<<<<
(** When [conda env create] exits non-zero, [install_step] stops with the
    error of that command and the post-install command is not run; the
    environment stays overlaid. *)
Theorem install_step_create_failure
    (exec : string → gmap string string → gmap string node → Z * string * gmap string node)
    (self : easyblock) (w : world) (e : pyval) (p : string)
    (out1 out2 : string) (ec : Z) (f2 f3 : gmap string node) :
  exec conda_config_cmd (environ w) (fs (rmtree2 (installdir self) w).2) = (0, out1, f2) →
  cfg self !! "environment" = Some e →
  environ w !! "PATH" = Some p →
  exec (conda_create_cmd self e) (overlay (installdir self) p (environ w)) f2
    = (ec, out2, f3) →
  ec ≠ 0 →
  (install_step exec self w).1
    = Raise (EasyBuildError (cmd_error_msg (conda_create_cmd self e) ec out2)) ∧
  trace (install_step exec self w).2
    = (trace w ++ [ERmtree (installdir self);
                   ECmd conda_config_cmd (environ w);
                   ECmd (conda_create_cmd self e)
                        (overlay (installdir self) p (environ w))])%list ∧
  environ (install_step exec self w).2 = overlay (installdir self) p (environ w) ∧
  fs (install_step exec self w).2 = f3.
Proof.
  intros Hexec1 Hcfg Hp Hexec2 Hec.
  rewrite (install_step_after_config exec self w out1 f2 Hexec1).
  set (w1 := mkWorld _ _ _ _ _). rewrite bind_unfold.
  rewrite (install_conda_env_run exec self w1 e p Hcfg Hp). cbv zeta. simpl.
  rewrite Hexec2. apply Z.eqb_neq in Hec. rewrite Hec. simpl.
  split_and!; try reflexivity.
  by rewrite <- app_assoc.
Qed.

Lemma install_step_create_failure_witness :
  (install_step Cases.exec_create_fails Demo.self0 Demo.w0).1
    = Raise (EasyBuildError
               (cmd_error_msg (conda_create_cmd Demo.self0 (VStr "environment.yml")) 2 "no yml")) ∧
  trace (install_step Cases.exec_create_fails Demo.self0 Demo.w0).2
    = (trace Demo.w0 ++ [ERmtree (installdir Demo.self0);
                   ECmd conda_config_cmd (environ Demo.w0);
                   ECmd (conda_create_cmd Demo.self0 (VStr "environment.yml"))
                        (overlay (installdir Demo.self0) "/usr/bin" (environ Demo.w0))])%list ∧
  environ (install_step Cases.exec_create_fails Demo.self0 Demo.w0).2
    = overlay (installdir Demo.self0) "/usr/bin" (environ Demo.w0) ∧
  fs (install_step Cases.exec_create_fails Demo.self0 Demo.w0).2
    = fs (rmtree2 (installdir Demo.self0) Demo.w0).2.
Proof.
  apply (install_step_create_failure Cases.exec_create_fails Demo.self0 Demo.w0
           (VStr "environment.yml") "/usr/bin" "ok" "no yml" 2
           (fs (rmtree2 (installdir Demo.self0) Demo.w0).2)).
  - reflexivity.
  - reflexivity.
  - reflexivity.
  - reflexivity.
  - lia.
Defined.

(** A run in which all three commands exit with status 0: [install_step]
    succeeds, and its external actions are, in this order, the deletion of
    the install directory, [conda config], [conda env create] and the
    post-install command, each command working on the file system the
    previous one left. *)
Theorem install_step_success
    (exec : string → gmap string string → gmap string node → Z * string * gmap string node)
    (self : easyblock) (w : world) (e : pyval) (c p : string)
    (out1 out2 out3 : string) (f2 f3 f4 : gmap string node) :
  exec conda_config_cmd (environ w) (fs (rmtree2 (installdir self) w).2) = (0, out1, f2) →
  cfg self !! "environment" = Some e →
  environ w !! "PATH" = Some p →
  exec (conda_create_cmd self e) (overlay (installdir self) p (environ w)) f2
    = (0, out2, f3) →
  cfg self !! "post_install_cmd" = Some (VStr c) →
  c ≠ EmptyString →
  exec c (overlay (installdir self) (installdir self +:+ "/bin:" +:+ p)
            (overlay (installdir self) p (environ w))) f3
    = (0, out3, f4) →
  (install_step exec self w).1 = Ok tt ∧
  trace (install_step exec self w).2
    = (trace w ++
        [ERmtree (installdir self);
         ECmd conda_config_cmd (environ w);
         ECmd (conda_create_cmd self e) (overlay (installdir self) p (environ w));
         ECmd c (overlay (installdir self) (installdir self +:+ "/bin:" +:+ p)
                   (overlay (installdir self) p (environ w)))])%list ∧
  fs (install_step exec self w).2 = f4.
Proof.
  intros Hexec1 Hcfg Hp Hexec2 Hpost Hc Hexec3.
  rewrite (install_step_after_config exec self w out1 f2 Hexec1).
  set (w1 := mkWorld _ _ _ _ _). rewrite bind_unfold.
  rewrite (install_conda_env_run exec self w1 e p Hcfg Hp). cbv zeta. simpl.
  rewrite Hexec2. simpl.
  erewrite (post_install_step_run exec self _ c _ Hpost Hc)
    by (simpl; apply overlay_lookup_path).
  cbv zeta. simpl. rewrite Hexec3. simpl.
  split_and!; try reflexivity.
  by rewrite <- !app_assoc.
Qed.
>>>>
> _ACTIVITY_: Return only the number of lines in the entries above that contain the word "Raise".

> _RESULT OF THE TASK_: 2